We developed a mechanistic in vivo/ex vivo population PK/PD model to characterize the baseline viral growth, viral growth‐response of TFV in ex vivo explant tissue, and p24 variability. The model was used to propose in vivo tissue‐specific protective levels of TFVdp that may prevent HIV‐1 infection in the explant challenge. Our findings provide a quantitative and mechanistic framework for understanding the PK/PD relationship central to topical PrEP drug development, and may be used to inform future product development (e.g., rectal enema).

METHODS

Study population design

The full study design of RMP‐02/MTN‐006 is published elsewhere (NCT00984971). 18 , 19 , 21 The trial was approved by the institutional review board at each site (University of California at Los Angeles, Los Angeles, CA and Magee‐Women’s Research Institute, Pittsburgh, PA). In brief, it is a two‐site, phase I, partially blinded, placebo‐controlled safety, acceptability, and PK trial of TFV 1% vaginal gel (44 mg TFV) applied rectally compared with oral 300 mg TDF (136 mg TFV) in HIV‐1 seronegative adults. 18 , 19 Eighteen healthy volunteers received a single dose of oral TDF (arm 1, single oral). A month later, subjects were randomized (2:1) to receive either a single rectal dose of TFV 1% or hydroxyethylcellulose (placebo) gel (arm 2, single rectal). A month after arm 2 concluded, subjects received 7 consecutive doses (home, 6; clinic, 1) of either gel (arm 3, multiple rectal). 18 Figure 1 illustrates the study design.

Figure 1.

Figure 1

Schematic of RMP‐02/MTN‐006 clinical study. Collection times following oral tablet and rectal gel administration per study arm for (1) parent and metabolite drug concentration in plasma and rectal matrices and (2) p24 antigen level from HIV‐1 infectibility study. TDF, tenofovir disoproxil fumarate; TFV, tenofovir; TFVdp, tenofovir‐diphosphate.

Pharmacokinetic sampling

Plasma samples were collected from all individuals throughout each arm of the study from 30 minutes through 14 days after each single exposure and from 30 minutes through 24 hours following 7‐day rectal exposure. 19 TFV concentrations in two compartments (plasma and rectal tissue homogenate) and TFVdp in three compartments (PBMCs, rectal tissue homogenate, and MMCs) were quantified. 21 Rectal tissue biopsies were collected postdose in the single exposure arms on days 1 and 7 or 4 and 10 depending on the randomization group and multiple rectal arm at 30 minutes. Compartment concentrations and explant tissue samples were collected simultaneously at visits 2 (baseline), 3, 5, 6, 7, 9, 10, and 12. 21 Figure 1 illustrates the collection times for parent and metabolite compartment concentrations measured per matrix and the HIV‐1 infectibility study at each visit.

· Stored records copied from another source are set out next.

(** X22.  What [load] leaves alone, on a file whose numbers are within
    the part of [int] that is modelled (the outcome is not [Unmodelled]):
    never the compiled pattern nor the inverse table of special tokens;
    when it fails, the vocabulary; and, unless the failure is the
    [KeyError] of [_build_vocab], the merge table and the special tokens.
    (On that [KeyError] the new merge table is already assigned, next to
    the old vocabulary.)  When it returns, there is no special token and
    the vocabulary is built from the merge table. *)
Theorem load_frame self model_file fs :
  let self' := (load self model_file fs).1 in
  let r := (load self model_file fs).2 in
  r <> Raise Unmodelled ->
  compiled_pattern self' = compiled_pattern self
  /\ inverse_special_tokens self' = inverse_special_tokens self
  /\ (r = Ok tt ->
      special_tokens self' = []
      /\ _build_vocab (merges self') [] = Ok (vocab self'))
  /\ (r <> Ok tt ->
      vocab self' = vocab self
      /\ ((merges self' = merges self
           /\ special_tokens self' = special_tokens self)
          \/ (r = Raise KeyError /\ special_tokens self' = []))).
Proof.
  assert (forall (e : exn) (P : Prop),
            @Raise unit e <> Raise Unmodelled ->
            compiled_pattern self = compiled_pattern self
            /\ inverse_special_tokens self = inverse_special_tokens self
            /\ (@Raise unit e = Ok tt -> P)
            /\ (@Raise unit e <> Ok tt ->
                vocab self = vocab self
                /\ ((merges self = merges self
                     /\ special_tokens self = special_tokens self)
                    \/ (@Raise unit e = Raise KeyError
                        /\ special_tokens self = [])))) as Hfail.
  { intros e P _. split; [done|]. split; [done|]. split; [discriminate|].
    intros _. split; [done|]. by left. }
  unfold load.
  destruct (negb (endswith _ _)); [apply Hfail|].
  destruct (dget fs model_file) as [content|]; [|apply Hfail].
  destruct (readline _) as [line1 f1].
  destruct (negb (bool_decide _)); [apply Hfail|].
  destruct (readline f1) as [line2 f2].
  destruct (readline f2) as [line3 f3].
  destruct (bind (py_int (strip line3)) _) as [M|e]; [|apply Hfail].
  destruct (_build_vocab M []) as [V|e] eqn:HV; cbn; intros _.
  - split; [done|]. split; [done|]. split; [done|]. by intros [].
  - apply build_vocab_raises in HV as ->.
    split; [done|]. split; [done|]. split; [discriminate|].
    intros _. split; [done|]. by right.
Qed.

Lemma load_frame_witness :
  (load sample (str "m.model") broken_model).2 = Raise KeyError
  /\ vocab (load sample (str "m.model") broken_model).1 = vocab sample
  /\ merges (load sample (str "m.model") broken_model).1 = [((256, 3), 256)].
Proof.
  destruct (load_frame sample (str "m.model") broken_model)
    as (_ & _ & _ & Hfail); [vm_compute; discriminate|].
  destruct Hfail as [Hv _]; [vm_compute; discriminate|].
  split; [vm_compute; reflexivity|]. split; [exact Hv|].
  vm_compute. reflexivity.
Defined.

(** ** The tokenizer [load] leaves *)

Lemma dset_cases {K V} `{EqDecision K} (d : list (K * V)) k v :
  (dget d k = None /\ dset d k v = d ++ [(k, v)])
  \/ (exists d1 v' d2, d = d1 ++ (k, v') :: d2
                       /\ dset d k v = d1 ++ (k, v) :: d2).
Proof.
  induction d as [|[k' v'] d IH]; simpl; [by left|].
  case_decide as Hk.
  - subst k'. right. by exists [], v', d.
  - destruct IH as [[Hnone ->]|(d1 & v0 & d2 & -> & ->)].
    + by left.
    + right. by exists ((k', v') :: d1), v0, d2.
Qed.

Lemma loaded_inv_step M idx p :
  loaded_inv M idx -> loaded_inv (dset M p idx) (idx + 1).
Proof.
  intros (HNDk & HNDv & Hrange & Hidx).
  assert (Hfresh : idx ∉ map snd M).
  { intros Hin. apply list_elem_of_fmap in Hin as (e & He & Hin).
    rewrite Forall_forall in Hrange. specialize (Hrange e Hin). lia. }
  assert (Hweak : Forall (fun e : idpair * Z => 256 <= e.2 < idx + 1) M).
  { eapply Forall_impl; [exact Hrange|]. intros e He. simpl in *. lia. }
  split; [|split; [|split; [|lia]]].
  - rewrite dkeys_dset. destruct (dmem M p) eqn:Hp; [done|].
    apply NoDup_app. split; [done|]. split; [|apply NoDup_singleton].
    intros q Hq ->%list_elem_of_singleton.
    unfold dmem in Hp. destruct (dget M p) eqn:E; [done|].
    by apply dget_None_keys in E.
  - destruct (dset_cases M p idx) as [[_ ->]|(d1 & v' & d2 & -> & ->)].
    + rewrite map_app. apply NoDup_app. split; [done|].
      split; [|apply NoDup_singleton].
      intros x Hx ->%list_elem_of_singleton. done.
    + rewrite map_app in *. cbn [map snd] in *.
      apply NoDup_app in HNDv as (H1 & H2 & H3).
      apply NoDup_cons in H3 as [H3 H4].
      apply NoDup_app. split; [done|]. split.
      * intros x Hx [->|Hin]%elem_of_cons.
        -- apply Hfresh. apply elem_of_app. by left.
        -- apply (H2 x Hx). by right.
      * apply NoDup_cons. split; [|done].
        intros Hin. apply Hfresh. apply elem_of_app. right. by right.
  - destruct (dset_cases M p idx) as [[_ ->]|(d1 & v' & d2 & -> & ->)].
    + apply Forall_app. split; [done|]. apply Forall_singleton. simpl. lia.
    + apply Forall_app in Hweak as [H1 H2].
      apply Forall_cons in H2 as [_ H2].
      apply Forall_app. split; [done|]. apply Forall_cons. split; [|done].
      simpl. lia.
Qed.

Lemma load_loop_inv lines : forall M idx M' idx',
  loaded_inv M idx ->
  for_each lines (fun '(merges, idx) line =>
    match split line with
    | [idx1; idx2] =>
        let! idx1 := py_int idx1 in
        let! idx2 := py_int idx2 in
        Ok (dset merges (idx1, idx2) idx, idx + 1)
    | _ => Raise ValueError
    end) (M, idx) = Ok (M', idx') ->
  loaded_inv M' idx'.
Proof.
  induction lines as [|line lines IH]; intros M idx M' idx' Hinv.
  - simpl. by intros [= <- <-].
  - cbn [for_each].
    destruct (split line) as [|s1 [|s2 [|? ?]]]; try discriminate.
    destruct (py_int s1) as [i1|]; [|discriminate].
    destruct (py_int s2) as [i2|]; [|discriminate]. cbn [bind].
    apply IH. by apply loaded_inv_step.
Qed.

Lemma build_coherent (R : list (idpair * Z)) : forall D V0 V,
  NoDup (dkeys (D ++ R)) -> NoDup (map snd (D ++ R)) ->
  Forall (fun e => 256 <= e.2) (D ++ R) ->
  coherent D V0 ->
  (forall k, is_Some (dget V0 k) -> byte k \/ k ∈ map snd D) ->
  for_each R (fun vocab '((p0, p1), idx) =>
    let! v0 := dindex vocab p0 in
    let! v1 := dindex vocab p1 in
    Ok (dset vocab idx (v0 ++ v1))) V0 = Ok V ->
  coherent (D ++ R) V.
Proof.
  induction R as [|[[p0 p1] idx] R IH]; intros D V0 V HNDk HNDv Hge Hco Hkeys.
  - simpl. intros [= <-]. by rewrite app_nil_r.
  - cbn [for_each]. unfold dindex.
    destruct (dget V0 p0) as [v0|] eqn:H0; [|discriminate].
    destruct (dget V0 p1) as [v1|] eqn:H1; [|discriminate]. cbn [bind].
    assert (Hidx : 256 <= idx).
    { rewrite Forall_app, Forall_cons in Hge. by destruct Hge as (_ & ? & _). }
    assert (Hfresh : dget V0 idx = None).
    { destruct (dget V0 idx) eqn:E; [|done]. exfalso.
      destruct (Hkeys idx) as [Hb|Hin]; [by rewrite E|unfold byte in Hb; lia|].
      rewrite map_app in HNDv. apply NoDup_app in HNDv as (_ & HNDv & _).
      apply (HNDv idx Hin). left. }
    assert (Hp : dget D (p0, p1) = None).
    { apply dget_None_keys. intros Hin. unfold dkeys in HNDk.
      rewrite map_app in HNDk. apply NoDup_app in HNDk as (_ & HNDk & _).
      apply (HNDk _ Hin). left. }
    pose proof (coherent_step D V0 (p0, p1) idx v0 v1 Hco Hfresh H0 H1) as Hco'.
    rewrite dset_new in Hco' by done.
    replace (D ++ ((p0, p1), idx) :: R) with ((D ++ [((p0, p1), idx)]) ++ R)
      in * by (by rewrite <- app_assoc).
    apply IH; try done.
    intros k. rewrite dget_dset. case_decide as Hk.
    + intros _. right. subst k. rewrite map_app. apply elem_of_app.
      right. left.
    + intros Hs. destruct (Hkeys k Hs) as [?|Hin]; [by left|].
      right. rewrite map_app. apply elem_of_app. by left.
Qed.

Lemma load_Ok self model_file fs self' :
  load self model_file fs = (self', Ok tt) ->
  coherent (merges self') (vocab self').
Proof.
  unfold load.
  destruct (negb (endswith _ _)); [discriminate|].
  destruct (dget fs model_file) as [content|]; [|discriminate].
  destruct (readline _) as [line1 f1].
  destruct (negb (bool_decide _)); [discriminate|].
  destruct (readline f1) as [line2 f2].
  destruct (readline f2) as [line3 f3].
  destruct (py_int (strip line3)) as [n|]; [|discriminate]. cbn [bind].
  destruct (for_each (seq _ _) _ f3) as [f4|]; [|discriminate]. cbn [bind].
  destruct (for_each f4 _ _) as [[M idx]|] eqn:Hloop; [|discriminate].
  cbn [bind].
  destruct (_build_vocab M []) as [V|] eqn:HV; [|discriminate].
  intros [= <-]. cbn [merges vocab].
  apply load_loop_inv in Hloop as (HNDk & HNDv & Hrange & _).
  2:{ split; [constructor|]. split; [constructor|]. split; [constructor|lia]. }
  unfold _build_vocab in HV. cbn [for_each] in HV. rewrite bind_Ok in HV.
  apply (build_coherent M [] byte_vocab V); try done.
  - eapply Forall_impl; [exact Hrange|]. intros e He. simpl in *. lia.
  - apply coherent_byte_vocab.
  - intros k [b Hb]. left. rewrite byte_vocab_get in Hb.
    by case_bool_decide.
Qed.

General structural model development

A population approach was used to build the mechanistic PK/PD model (Figure 2 ) linking a multicompartment PK model for plasma with biophase effect compartments for each matrix (in vivo) to a viral growth compartment with a delayed compartment for p24 antigen expression (ex vivo). Modeling was performed with NONMEM (version 7.4; ICON PLC, Dublin, Ireland). Data were fitted using the first‐order conditional estimation method with interaction except when handling data below the lower limit of quantification (LLOQ) of the assay (below limit of quantification (BLQ)). Diagnostic plots (goodness‐of‐fit and individual prediction) and objective function value (OFV) changes were used to evaluate each model iteration. Visual predictive checks (VPCs) using 500 simulated datasets were performed to assess model appropriateness and suggest improvements. Perl‐speaks‐NONMEM (PsN, version 4.7, 4.8), Pirana (version 2.9.7), R (version 3.5.1), and Xpose4 (version 4.6.1) were used for data management, model development, and data visualization. 23

Figure 2.

Figure 2

Schematic of mechanistic population pharmacokinetic/pharmacodynamic (PK/PD) model. (Left, in vivo) Multicompartment PK model with a plasma compartment and effect compartments for each cellular (PBMC and MMC) and tissue (rectal tissue homogenate) matrix. (Right, ex vivo) Mechanistic PK/PD model with a viral growth compartment and a delayed compartment for p24 antigen expression. TFV conversion to TFVdp occurs in MMCs resulting in inhibition of HIV‐1 growth and reduction of p24 antigen expression intracellularly following ex vivo infection with HIV‐1. CL, clearance; ka, drug absorption rate constant; kd, death rate; kg, growth rate; ko, uptake rate following oral administration; kp, p24 antigen expression rate; kr, uptake rate following rectal administration; m, metabolite; MMC, rectal mononuclear cell; P, plasma; PBMC, peripheral blood mononuclear cell; pink, plasma PK compartments; Ro, ratio following oral administration; Rr, ratio following rectal administration; TFV, tenofovir; TFVdp, tenofovir‐diphosphate; V2, central volume; V3, peripheral volume; yellow, rectal PK compartments.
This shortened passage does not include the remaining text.